[RECORDED INFORMATION]
□ □ □ □ □ □ □

Lemma correct_bound q raw props k v (small : bool) :
  k ∈ ["maxPtsNight"; "minPtsNight"] →
  correct q (Obj raw) = Ok (Obj props) →
  lookupProp k raw = Some v →
  lessThan v (Qc_of_Z 1000) = Ok small →
  lookupProp k props = if small then None else Some v.
Proof.
  intros Hk Hcorrect Hv Hsmall. revert Hcorrect.
  unfold correct, mbind, result_bind, bind.
  destruct (canonicaliseCity (Obj raw)) as [f1|] eqn:H1; [|done].
  apply canonicaliseCity_Obj in H1 as (p1 & -> & A1).
  destruct (correctState (Obj p1)) as [f2|] eqn:H2; [|done].
  apply correctState_Obj in H2 as (p2 & -> & A2).
  destruct (inferCity q (Obj p2)) as [f3|] eqn:H3; [|done].
  apply inferCity_Obj in H3 as (p3 & -> & A3).
  assert (Hp3 : ∀ k', k' ∈ ["maxPtsNight"; "minPtsNight"] →
                      lookupProp k' p3 = lookupProp k' raw).
  { intros k' Hk'. rewrite !elem_of_cons, elem_of_nil in Hk'.
    destruct Hk' as [->|[->|[]]]; rewrite A3, A2, A1; done || key_solver. }
  rewrite !elem_of_cons, elem_of_nil in Hk. destruct Hk as [->|[->|[]]].
  - rewrite (dropSmallPoints_value "maxPtsNight" p3 v small)
      by (done || by rewrite Hp3 by key_solver).
    intros (p5 & [= ->] & A5 & _)%dropSmallPoints_Obj.
    rewrite A5 by key_solver. destruct small; [|by rewrite Hp3 by key_solver].
    by rewrite lookupProp_deleteProp, bool_decide_eq_true_2.
  - destruct (dropSmallPoints "maxPtsNight" (Obj p3)) as [f4|] eqn:H4; [|done].
    apply dropSmallPoints_Obj in H4 as (p4 & -> & A4 & _).
    assert (Hp4 : lookupProp "minPtsNight" p4 = Some v)
      by (rewrite A4 by key_solver; by rewrite Hp3 by key_solver).
    rewrite (dropSmallPoints_value "minPtsNight" p4 v small) by done.
    intros [= <-]. destruct small; [|done].
    by rewrite lookupProp_deleteProp, bool_decide_eq_true_2.
Qed.

End MorePipeline.

(** X13. The translator touches four keys only: every other key of the
    model's output, declared or not, reaches the corrected filter with the
    value the model gave it, and a key the model did not give is not added. *)
Theorem translator_leaves_other_keys `{Dataset, Runtime}
    (q content : string) (raw : list (string * value)) (out : value) :
  chat_completions_create q = Ok content →
  JSON_parse (trim content) = Ok (Obj raw) →
  queryToFilter q = Ok out →
  ∃ props,
    out = Obj props
    ∧ ∀ k, k ∉ ["city"; "state"; "maxPtsNight"; "minPtsNight"] →
           lookupProp k props = lookupProp k raw.
Proof.
  intros Hchat Hparse. unfold queryToFilter.
  destruct hasApiKey; simpl; [|done]. rewrite Hchat. simpl. rewrite Hparse. simpl.
  intros (props & -> & Hagree & _)%correct_Obj. by exists props.
Qed.

Lemma translator_leaves_other_keys_witness :
  ∃ props,
    Obj [("brand", Str "Westin"); ("country", Str "India"); ("city", Str "new delhi")]
    = Obj props
    ∧ ∀ k, k ∉ ["city"; "state"; "maxPtsNight"; "minPtsNight"] →
           lookupProp k props
           = lookupProp k [("brand", Str "Westin"); ("country", Str "India");
                           ("maxPtsNight", Num (Qc_of_Z 5))].
Proof.
  apply (@translator_leaves_other_keys sampleData
           (scripted "{}" (Obj [("brand", Str "Westin"); ("country", Str "India");
                                ("maxPtsNight", Num (Qc_of_Z 5))]))
           "westin in delhi for 5 nights" "{}");
    [reflexivity | reflexivity | vm_compute; reflexivity].
Defined.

□ □ □ □ □ □ □

[WHAT YOU ARE ASKED TO DO] An exact copy is needed of the lines from the one containing "Num (Qc_of_Z 5))]))" through the end of the records.

[RESULT]
                                ("maxPtsNight", Num (Qc_of_Z 5))]))
           "westin in delhi for 5 nights" "{}");
    [reflexivity | reflexivity | vm_compute; reflexivity].
Defined.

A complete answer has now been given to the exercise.